» **Action item**: Find the lines in the records below that contain "pose", and report each of them.

(Saved data entries)
(** Either the states from [k'] on are the last states from [k] on, or the chain from
    [k] ends before [k']. *)
Lemma chain_reach k k' :
  (k ≤ k' ≤ n)%nat →
  (∃ pre, chain_from k = pre ++ chain_from k') ∨ ∀ s, s ∈ chain_from k → s ≤ 4 * Z.of_nat k'.
Proof.
  intros Hk. remember (k' - k)%nat as m eqn:Hm. revert k Hk Hm. induction m as [|m IH]; intros k Hk Hm.
  { left. exists []. by replace k with k' by lia. }
  destruct (lookup_lt_is_Some_2 Expression k) as [x Hx]; [lia|]. rewrite (chain_from_step k x Hx).
  destruct (passes c x) eqn:Hp.
  - destruct (IH (S k)) as [[pre Hpre]|Hle]; [lia|lia|left|right].
    + exists (here up c w x (Z.of_nat k) ++ pre). by rewrite Hpre, app_assoc.
    + intros s [[Hs _]%here_range|Hs]%elem_of_app; [lia|auto].
  - right. intros s. rewrite app_nil_r. intros [Hs _]%here_range. lia.
Qed.

(** A smaller match from the chain's beginning on is on the chain. *)
Lemma chain_skip k q d :
  (k ≤ off q)%nat → valid q → d ∈ chain_from k → q < d → ∃ pre, chain_from k = pre ++ chain_from (off q).
Proof.
  intros Hk Hq Hd Hlt. destruct (valid_off q Hq) as [Hn Hqo].
  destruct (chain_reach k (off q)) as [|Hle]; [lia|done|]. specialize (Hle d Hd).
  destruct Hq as [(j & Hj & ->)|(j & Hstar & ->)]; [rewrite off_even in *; lia|]. rewrite off_odd in *.
  destruct (decide (k = S j)) as [->|Hne]; [by exists []|].
  pose proof Hstar as (x & Hx & _). destruct (chain_reach k j) as [[pre Hpre]|Hle']; [lia| |specialize (Hle' d Hd); lia].
  exists (pre ++ here up c w x (Z.of_nat j)). rewrite Hpre, (chain_from_step j x Hx), (star_passes j x Hx Hstar).
  by rewrite app_assoc.
Qed.
End step.

(** ** One character of the name

    The new array is a walk again, and its states are those that any previous match
    leads to, although matches are skipped. *)

Lemma skip_matches_ok New : ∀ P,
  ∃ B, P = B ++ skip_matches New P ∧ ∀ b, b ∈ B → ∃ d, d ∈ New ∧ b < d.
Proof.
  induction New as [|d New IH]; intros P; simpl.
  { exists []. split; [done|]. by intros b ?%elem_of_nil. }
  destruct P as [|s rest]; [exists []; split; [done|]; by intros b ?%elem_of_nil|].
  destruct (Z.ltb_spec s d) as [Hlt|Hge].
  - destruct (IH rest) as (B & HB & Hb). exists (s :: B). split; [simpl; by f_equal|].
    intros b [->|Hin]%elem_of_cons; [exists d; split; [by left|done]|].
    destruct (Hb b Hin) as (d' & Hd' & Hlt'). exists d'. split; [by right|done].
  - destruct (IH (s :: rest)) as (B & HB & Hb). exists B. split; [done|]. intros b Hin.
    destruct (Hb b Hin) as (d' & Hd' & Hlt'). exists d'. split; [by right|done].
Qed.

Lemma no_jump_app P D1 D2 :
  no_jump P D1 → no_jump P D2 →
  (∀ l x y l' v, D1 = l ++ [x] → D2 = y :: l' → P v → x < y → v ≤ x ∨ y ≤ v) → no_jump P (D1 ++ D2).
Proof.
  intros H1 H2 Hj l1 x y l2 v Heq Hv Hxy. apply app_eq_inv in Heq as [(k & -> & Hk)|(k & -> & Hk)].
  - destruct k as [|x' k]; simpl in Hk; [by apply (H2 [] x y l2 v)|]. injection Hk as <- Hk.
    destruct k as [|y' k]; simpl in Hk.
    + by apply (Hj l1 x y l2 v).
    + injection Hk as <- ->. by apply (H1 l1 x y k v).
  - by apply (H2 k x y l2 v).
Qed.

Section step.
Context (up : Z → Z) (Expression : list Z) (c : option Z) (w : list Z).
Abbreviation n := (length Expression).
Abbreviation chain := (chain up Expression c w).
Abbreviation chain_from := (chain_from up Expression c w).

(** The loop over the previous matches, without the arrays. *)
Fixpoint sources (fuel : nat) (P D : list Z) : list Z :=
  match P with
  | [] => D
  | s :: rest =>
      match fuel with
      | O => D
      | S fuel => let New := chain (off s) in sources fuel (skip_matches New rest) (D ++ New)
      end
  end.

Lemma chain_cases k s : s ∈ chain k → (k < n)%nat ∧ chain k = chain_from k.
Proof. unfold NameWalk.chain. destruct (decide _); [done|by intros ?%elem_of_nil]. Qed.

(** A chain that begins earlier does not end later. *)
Lemma chain_le_last k k' s l x :
  (k ≤ k')%nat → s ∈ chain k → chain k' = l ++ [x] → s ≤ x.
Proof.
  intros Hk Hs Hx. destruct (chain_cases k s Hs) as [Hkn Heq]. rewrite Heq in Hs.
  assert (Hin : x ∈ chain k') by (rewrite Hx; apply elem_of_app; right; by left).
  destruct (chain_cases k' x Hin) as [Hkn' Heq']. rewrite Heq' in *.
  destruct (chain_reach up Expression c w k k') as [[pre Hpre]|Hle]; [lia| |].
  - pose proof (chain_from_sorted up Expression c w k ltac:(lia)) as Hsort. rewrite Hpre, Hx, app_assoc in *.
    apply elem_of_app in Hs as [Hs| ->%list_elem_of_singleton]; [|lia].
    apply StronglySorted_app in Hsort as (Hlt & _ & _).
    specialize (Hlt s x Hs). rewrite list_elem_of_singleton in Hlt. specialize (Hlt eq_refl). lia.
  - specialize (Hle s Hs). pose proof (chain_from_range up Expression c w k' x ltac:(lia) Hin). lia.
Qed.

» **Answer below**:
  pose proof Hstar as (x & Hx & _). destruct (chain_reach k j) as [[pre Hpre]|Hle']; [lia| |specialize (Hle' d Hd); lia].
  - pose proof (chain_from_sorted up Expression c w k ltac:(lia)) as Hsort. rewrite Hpre, Hx, app_assoc in *.
  - specialize (Hle s Hs). pose proof (chain_from_range up Expression c w k' x ltac:(lia) Hin). lia.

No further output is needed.